--- ABOUT THIS TASK ---
Scan the records below and say how many lines include the word "global", giving no other text.

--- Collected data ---
▼
Lemma mergeChain_spec_witness :
  ∃ hs snaps deltas dsS dsD, mergedOk witnessSegs witnessMerged hs snaps deltas dsS dsD.
Proof. apply mergeChain_spec. vm_compute. reflexivity. Defined.

(** C35: compaction preserves the database. Restoring the compacted parts gives the
    page size, commit, epoch, watermark and pages that the original chain gives. *)
Theorem Compact_restores compression segments maxPartBytes m parts :
  mergeChain segments = Ok m → Compact compression segments maxPartBytes = Ok parts →
  maxPartBytes ≤ 2 ^ 29 → txidOk (mWatermark m) → mergeChain parts = Ok m.
Proof. apply compact_merge. Qed.

Lemma Compact_restores_witness :
  match Compact true witnessSegs 76 with
  | Ok parts => length parts = 2%nat ∧ mergeChain parts = Ok witnessMerged
  | Err _ => False
  end.
Proof.
  destruct (Compact true witnessSegs 76) as [parts|] eqn:E; [|vm_compute in E; discriminate E].
  split.
  - apply (f_equal (λ r, match r with Ok l => length l | Err _ => O end)) in E.
    vm_compute in E. symmetry. exact E.
  - apply (Compact_restores true witnessSegs 76 witnessMerged parts); [|exact E|lia|].
    + vm_compute. reflexivity.
    + vm_compute. intuition discriminate.
Defined.

Lemma removeFile_ne fails name f fs : f ≠ name → removeFile fails name fs !! f = fs !! f.
Proof. intros Hf. unfold removeFile. destruct (fails _); [done|]. by apply lookup_delete_ne. Qed.

Lemma removeFile_eq fails name fs : fails (CallRemove name) = false → removeFile fails name fs !! name = None.
Proof. intros Hf. unfold removeFile. rewrite Hf. apply lookup_delete_eq. Qed.

(** When [ApplyFile] succeeds, the destination holds exactly the merged pages in
    order, the temporary file is gone and every other file is untouched; the logs of
    the replaced database are gone too, unless the call that removes one fails. *)
Theorem ApplyFile_image fails growCap fs dest tmpName segments fs' n :
  tempName fs dest tmpName → ApplyFile fails growCap fs dest tmpName segments = (fs', Ok n) →
  ∃ m, mergeChain segments = Ok m ∧ n = mCommit m
    ∧ (mCommit m * mPageSize m < 2 ^ 63 → files fs' !! dest = Some (concat (Data <$> mPages m)))
    ∧ (fails (CallRemove (dest +:+ "-wal")) = false → files fs' !! (dest +:+ "-wal") = None)
    ∧ (fails (CallRemove (dest +:+ "-shm")) = false → files fs' !! (dest +:+ "-shm") = None)
    ∧ files fs' !! tmpName = None
    ∧ ∀ f, f ∉ [dest; dest +:+ "-wal"; dest +:+ "-shm"; tmpName] → files fs' !! f = files fs !! f.
Proof.
  intros (Hfresh & Hd & Hw & Hs) H. unfold ApplyFile in H.
  destruct (mergeChain segments) as [m|] eqn:Hm; [|done]. exists m. split; [done|].
  destruct (checkLengths _ _) eqn:Hl; [|done]. apply checkLengths_Ok in Hl.
  destruct (fails CallMkdirAll), (fails CallCreateTemp); try done.
  destruct (buildImage _ _ _ _ _) as [image|] eqn:Hi; [|done].
  destruct (fails CallClose), (fails CallRename); try done.
  apply pair_equal_spec in H as [<- H]. apply (inj Ok) in H as <-. cbn [files].
  destruct (mergeChain_Ok _ _ Hm) as (hs & snaps & deltas & dsS & dsD & [_ _ _ _ [Hps _] _ [Hcm _] Hno _]).
  pose proof (suffix_ne dest "-wal" ltac:(done)). pose proof (suffix_ne dest "-shm" ltac:(done)).
  split_and!; [done| | | | |].
  - intros Hmax. rewrite lookup_insert_eq. f_equal. by apply (buildImage_Ok _ _ _ _ _ _ Hps Hno) in Hi; [|lia..|].
  - intros Hf. rewrite lookup_insert_ne, lookup_delete_ne by done.
    destruct (decide (dest +:+ "-shm" = dest +:+ "-wal")); [by simplify_eq|].
    by rewrite removeFile_ne, removeFile_eq.
  - intros Hf. by rewrite lookup_insert_ne, lookup_delete_ne, removeFile_eq.
  - by rewrite lookup_insert_ne, lookup_delete_eq.
  - intros f Hf. rewrite !not_elem_of_cons in Hf. destruct Hf as (? & ? & ? & ? & _).
    by rewrite lookup_insert_ne, lookup_delete_ne, !removeFile_ne, !lookup_insert_ne.
Qed.

Definition witnessFs : fsState :=
  MkFsState (<["db" := bs "old"]> (<["db-wal" := bs "log"]> ∅)) (MkStats 0 0 0 0 0).

Lemma witnessFs_temp : tempName witnessFs "db" "db.tmp-1".
Proof. split_and!; vm_compute; done. Qed.

Lemma ApplyFile_image_witness :
  let r := ApplyFile (λ _, false) (λ _ n, n) witnessFs "db" "db.tmp-1" witnessSegs in
  ∃ m, mergeChain witnessSegs = Ok m ∧ 3 = mCommit m
    ∧ (mCommit m * mPageSize m < 2 ^ 63 → files r.1 !! "db" = Some (concat (Data <$> mPages m)))
    ∧ (false = false → files r.1 !! ("db" +:+ "-wal") = None)
    ∧ (false = false → files r.1 !! ("db" +:+ "-shm") = None)
    ∧ files r.1 !! "db.tmp-1" = None
    ∧ ∀ f, f ∉ ["db"; "db" +:+ "-wal"; "db" +:+ "-shm"; "db.tmp-1"] →
        files r.1 !! f = files witnessFs !! f.
Proof.
  intros r. apply (ApplyFile_image (λ _, false) (λ _ n, n) witnessFs "db" "db.tmp-1" witnessSegs r.1 3).
  - apply witnessFs_temp.
  - vm_compute. reflexivity.
Defined.

(** A log that cannot be removed stays beside the new image. *)
Example stale_log_kept :
  let fails c := match c with CallRemove _ => true | _ => false end in
  let r := ApplyFile fails (λ _ n, n) witnessFs "db" "db.tmp-1" witnessSegs in
  (r.2, files r.1 !! "db-wal", bool_decide (files r.1 !! "db" = files witnessFs !! "db")) = (Ok 3, Some (bs "log"), false).
Proof. vm_compute. reflexivity. Qed.

(** C34: when [ApplyFile] fails, whichever calls failed (the temporary file has a name that
    was free and is not of the destination or its logs), the destination is as it was:
    a partial image is never installed; the counters are unchanged, no file changed but
    the logs of the destination and the temporary file, and the temporary file is
    removed unless the call that removes it fails as well. *)
Theorem ApplyFile_atomic fails growCap fs dest tmpName segments fs' e :
  tempName fs dest tmpName → ApplyFile fails growCap fs dest tmpName segments = (fs', Err e) →
  files fs' !! dest = files fs !! dest ∧ stats fs' = stats fs
  ∧ (fails (CallRemove tmpName) = false → files fs' !! tmpName = None)
  ∧ ∀ f, f ∉ [dest +:+ "-wal"; dest +:+ "-shm"; tmpName] → files fs' !! f = files fs !! f.
Proof.
  intros (Hfresh & Hd & Hw & Hs) H. unfold ApplyFile in H.
  assert (dest ∉ [dest +:+ "-wal"; dest +:+ "-shm"; tmpName]) as Hdest.
  { rewrite !not_elem_of_cons. split_and!; [by apply suffix_ne..|done|apply not_elem_of_nil]. }
  enough (stats fs' = stats fs ∧ (fails (CallRemove tmpName) = false → files fs' !! tmpName = None)
    ∧ ∀ f, f ∉ [dest +:+ "-wal"; dest +:+ "-shm"; tmpName] → files fs' !! f = files fs !! f)
    as (Hst & Htmp & Hall).
  { split_and!; try done. by rewrite Hall. }
  repeat first [case_match | case_decide]; simplify_eq; try done; cbn [files];
    (split_and!; [done|by intros; apply removeFile_eq|]); intros f Hf; rewrite !not_elem_of_cons in Hf;
    destruct Hf as (? & ? & ? & _); by rewrite !removeFile_ne, ?lookup_insert_ne.
Qed.
(* ===== verification/Cell.v ===== *)
(** * Cell identities ([internal/cell])

    Scopes name cells and their place in the bucket, owner records say who serves
    a cell, and [DOShard] places Durable Objects on hosts. The theorems say that a
    scope's text determines it and that the keys of two cells never overlap. *)

From S2P Require Import Prelude.

(** ** Strings ([strings]) *)

(** [strings.Split(s, sep)] for a one-byte separator. *)
Fixpoint split (sep : Ascii.ascii) (s : string) : list string :=
  match s with
  | EmptyString => [""]
  | String c s =>
      if decide (c = sep) then "" :: split sep s
      else match split sep s with
           | p :: ps => String c p :: ps
           | [] => [String c ""]
           end
  end.

(** [strings.HasPrefix] *)
Fixpoint hasPrefix (p s : string) : bool :=
  match p, s with
  | EmptyString, _ => true
  | String c p, String d s => bool_decide (c = d) && hasPrefix p s
  | _, EmptyString => false
  end.

(** [strings.Contains] *)
Fixpoint contains (s sub : string) : bool :=
  hasPrefix sub s || match s with EmptyString => false | String _ s => contains s sub end.

(** [strings.ContainsAny(s, chars)] *)
Fixpoint containsAny (s : string) (chars : list Ascii.ascii) : bool :=
  match s with
  | EmptyString => false
  | String c s => bool_decide (c ∈ chars) || containsAny s chars
  end.

Definition slash : Ascii.ascii := Ascii.Ascii true true true true false true false false.
Definition backslash : Ascii.ascii := Ascii.Ascii false false true true true false true false.

Example slash_ok : (String slash "", String backslash "") = ("/", "\").
Proof. reflexivity. Qed.

(** ** Scopes ([scope.go]) *)

Record Scope := MkScope {
  Namespace : string;
  Class : string;
  ScopeID : string;
}.

#[global] Instance Scope_eq_dec : EqDecision Scope.
Proof. solve_decision. Defined.

Inductive scopeError : Set :=
| ErrInvalidScope
| ErrComponent (part : string).

Definition reservedClassPrefix : string := "__".

Definition IsReservedClass (s : Scope) : bool := hasPrefix reservedClassPrefix (Class s).

Definition scopeString (s : Scope) : string :=
  Namespace s +:+ "/" +:+ Class s +:+ "/" +:+ ScopeID s.

Definition scopeKey (s : Scope) : string := "cells/" +:+ scopeString s.

(** The two loops of [Validate]. *)
Fixpoint checkTraversal (parts : list string) : result scopeError unit :=
  match parts with
  | [] => Ok tt
  | part :: parts =>
      reject (bool_decide (part = ".") || bool_decide (part = "..") || contains part "..")
        (ErrComponent part) ;;ᵣ
      checkTraversal parts
  end.

Fixpoint checkComponents (parts : list string) : result scopeError unit :=
  match parts with
  | [] => Ok tt
  | p :: parts =>
      reject (bool_decide (p = "")) ErrInvalidScope ;;ᵣ
      reject (containsAny p [slash; backslash]) ErrInvalidScope ;;ᵣ
      checkComponents parts
  end.

Definition Validate (s : Scope) : result scopeError unit :=
  checkTraversal [Namespace s; Class s; ScopeID s] ;;ᵣ
  checkComponents [Namespace s; Class s; ScopeID s].

Definition ParseScope (s : string) : result scopeError Scope :=
  match split slash s with
  | [a; b; c] =>
      let sc := MkScope a b c in
      Validate sc ;;ᵣ Ok sc
  | _ => Err ErrInvalidScope
  end.

(** ** Owner records ([owner.go]) *)

Inductive Role : Set :=
| RoleCellAgent
| RoleDORuntime
| RoleOther (r : string).

#[global] Instance Role_eq_dec : EqDecision Role.
Proof. solve_decision. Defined.

Definition ProtoVersion : string := "v1".

Definition SupportedProtoVersion (v : string) : bool :=
  bool_decide (v = "") || bool_decide (v = "v1").

Record Owner := MkOwner {
  oNode : string;
  oRole : Role;
  oSession : string;
  oEpoch : Z;
  oExpiry : Z;
  oLiveness : string;
  oAddress : string;
  oAdminAddress : string;
  oProtoVersion : string;
}.

#[global] Instance Owner_eq_dec : EqDecision Owner.
Proof. solve_decision. Defined.

(** [now] in Unix milliseconds. *)
Definition Expired (o : Owner) (now : Z) : bool :=
  if decide (oLiveness o = "node-lease") then false else bool_decide (oExpiry o ≤ now).

(** The record that [MarshalOwner] encodes. *)
Definition stampOwner (o : Owner) : Owner :=
  if decide (oProtoVersion o = "") then
    MkOwner (oNode o) (oRole o) (oSession o) (oEpoch o) (oExpiry o) (oLiveness o) (oAddress o)
            (oAdminAddress o) ProtoVersion
  else o.

(** ** Durable Object shards ([do.go]) *)

Definition DOShardCount : Z := 16.

Fixpoint fnv1aLoop (s : string) (h : Z) : Z :=
  match s with
  | EmptyString => h
  | String c s => fnv1aLoop s (u32 (Z.lxor h (Z.of_N (Ascii.N_of_ascii c)) * 0x01000193))
  end.
Definition fnv1a (s : string) : Z := fnv1aLoop s 0x811c9dc5.

Definition DOShard (ns worker class id : string) : Z :=
  fnv1a (ns +:+ "/" +:+ worker +:+ "/" +:+ class +:+ "/" +:+ id) mod DOShardCount.

(** ** Splitting and joining *)

Fixpoint sepFree (sep : Ascii.ascii) (s : string) : Prop :=
  match s with
  | EmptyString => True
  | String c s => c ≠ sep ∧ sepFree sep s
  end.

Lemma containsAny_sepFree s chars c : containsAny s chars = false → c ∈ chars → sepFree c s.
Proof.
  induction s as [|d s IH]; simpl; [done|]. intros [Hd Hs]%orb_false_iff Hc.
  rewrite bool_decide_eq_false in Hd. split; [by intros ->|by apply IH].
Qed.

Lemma split_nonempty sep s : split sep s ≠ [].
Proof. destruct s as [|c s]; simpl; [done|]. case_decide; [done|]. by destruct (split sep s). Qed.

Lemma split_sepFree sep s : sepFree sep s → split sep s = [s].
Proof.
  induction s as [|c s IH]; simpl; [done|]. intros [Hc Hs]. by rewrite decide_False, IH.
Qed.

Lemma split_app sep a b : sepFree sep a → split sep (a +:+ String sep b) = a :: split sep b.
Proof.
  induction a as [|c a IH]; simpl; [by rewrite decide_True|].
  intros [Hc Ha]. by rewrite decide_False, IH.
Qed.

Lemma string_app_assoc (a b c : string) : a +:+ b +:+ c = (a +:+ b) +:+ c.
Proof. induction a as [|x a IH]; [done|]. exact (f_equal (String x) IH). Qed.

Lemma slash_app s : "/" +:+ s = String slash s.
Proof. done. Qed.

(** Joining the parts again. *)
Fixpoint joinWith (sep : Ascii.ascii) (ps : list string) : string :=
  match ps with
  | [] => ""
  | [p] => p
  | p :: ps => p +:+ String sep (joinWith sep ps)
  end.

Lemma join_split sep s : joinWith sep (split sep s) = s.
Proof.
  induction s as [|c s IH]; [done|]. cbn [split]. pose proof (split_nonempty sep s).
  case_decide as Hc.
  - subst c. destruct (split sep s) as [|p ps] eqn:E; [done|].
    transitivity (String sep (joinWith sep (p :: ps))); [done|by rewrite IH].
  - destruct (split sep s) as [|p ps]; [done|].
    transitivity (String c (joinWith sep (p :: ps))); [by destruct ps|by rewrite IH].
Qed.

Lemma checkComponents_free parts u p :
  checkComponents parts = Ok u → p ∈ parts → p ≠ "" ∧ sepFree slash p ∧ sepFree backslash p.
Proof.
  induction parts as [|q parts IH]; [set_solver|]. cbn [checkComponents]. intros H Hp. inv_ok.
  rewrite bool_decide_eq_false in *. apply elem_of_cons in Hp as [->|Hp]; [|by apply IH].
  split; [done|]. split; (eapply containsAny_sepFree; [done|]); set_solver.
Qed.

Lemma Validate_free s u :
  Validate s = Ok u →
  sepFree slash (Namespace s) ∧ sepFree slash (Class s) ∧ sepFree slash (ScopeID s).
Proof.
  unfold Validate. intros H. inv_ok.
  split_and!; eapply (checkComponents_free _ _ _ H); set_solver.
Qed.

Lemma split_scopeString s u :
  Validate s = Ok u → split slash (scopeString s) = [Namespace s; Class s; ScopeID s].
Proof.
  intros (Hn & Hc & Hi)%Validate_free. unfold scopeString.
  rewrite !slash_app, !split_app by done. by rewrite split_sepFree.
Qed.

Lemma ParseScope_valid s : Validate s = Ok tt → ParseScope (scopeString s) = Ok s.
Proof.
  intros Hv. unfold ParseScope. rewrite (split_scopeString s tt Hv). destruct s as [a b c]. cbn [Namespace Class ScopeID].
  by rewrite Hv.
Qed.

Lemma ParseScope_inv s sc : ParseScope s = Ok sc → s = scopeString sc ∧ Validate sc = Ok tt.
Proof.
  unfold ParseScope. intros H. pose proof (join_split slash s) as Hj.
  destruct (split slash s) as [|a [|b [|c [|d l]]]]; try done. inv_ok. subst sc.
  destruct a0. split; [|done]. by rewrite <-Hj.
Qed.

(** The vectors of the JavaScript host. *)
Example DOShard_vectors :
  (DOShard "demo" "counter" "Tenant" "a1", DOShard "acme" "web" "Room" "x",
   DOShard "demo" "counter" "Tenant" "b2") = (13, 3, 11).
Proof. vm_compute. reflexivity. Qed.

(** ** Properties *)

(** Parsing and printing scopes are inverse: [ParseScope] accepts exactly the
    texts of valid scopes and returns the scope whose text it was given. *)
Theorem ParseScope_String s sc :
  ParseScope s = Ok sc ↔ s = scopeString sc ∧ Validate sc = Ok tt.
Proof. split; [apply ParseScope_inv|]. intros [-> Hv]. by apply ParseScope_valid. Qed.

(** The objects of two cells never share a key: a key below one valid scope's
    prefix is below no other scope's prefix. *)
Theorem scopeKey_disjoint s1 s2 t1 t2 :
  Validate s1 = Ok tt → Validate s2 = Ok tt →
  scopeKey s1 +:+ "/" +:+ t1 = scopeKey s2 +:+ "/" +:+ t2 → s1 = s2.
Proof.
  intros (Hn1 & Hc1 & Hi1)%Validate_free (Hn2 & Hc2 & Hi2)%Validate_free Heq.
  apply (f_equal (split slash)) in Heq. unfold scopeKey, scopeString in Heq.
  assert (∀ n c i t, sepFree slash n → sepFree slash c → sepFree slash i →
    split slash (("cells/" +:+ n +:+ "/" +:+ c +:+ "/" +:+ i) +:+ "/" +:+ t)
    = "cells" :: n :: c :: i :: split slash t) as Hsplit.
  { intros n c i t Hn Hc Hi. rewrite <-!string_app_assoc.
    change ("cells/" +:+ ?x) with ("cells" +:+ String slash x).
    rewrite !slash_app, !split_app; done. }
  rewrite !Hsplit in Heq by done. destruct s1, s2. simpl in *. by simplify_eq.
Qed.

Lemma scopeKey_disjoint_witness :
  let s := MkScope "demo" "__kv__" "main" in s = MkScope "demo" "__kv__" "main".
Proof.
  apply (scopeKey_disjoint _ _ "owner.json" "owner.json"); vm_compute; reflexivity.
Defined.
▲
--- SOLVED PROBLEM ---
3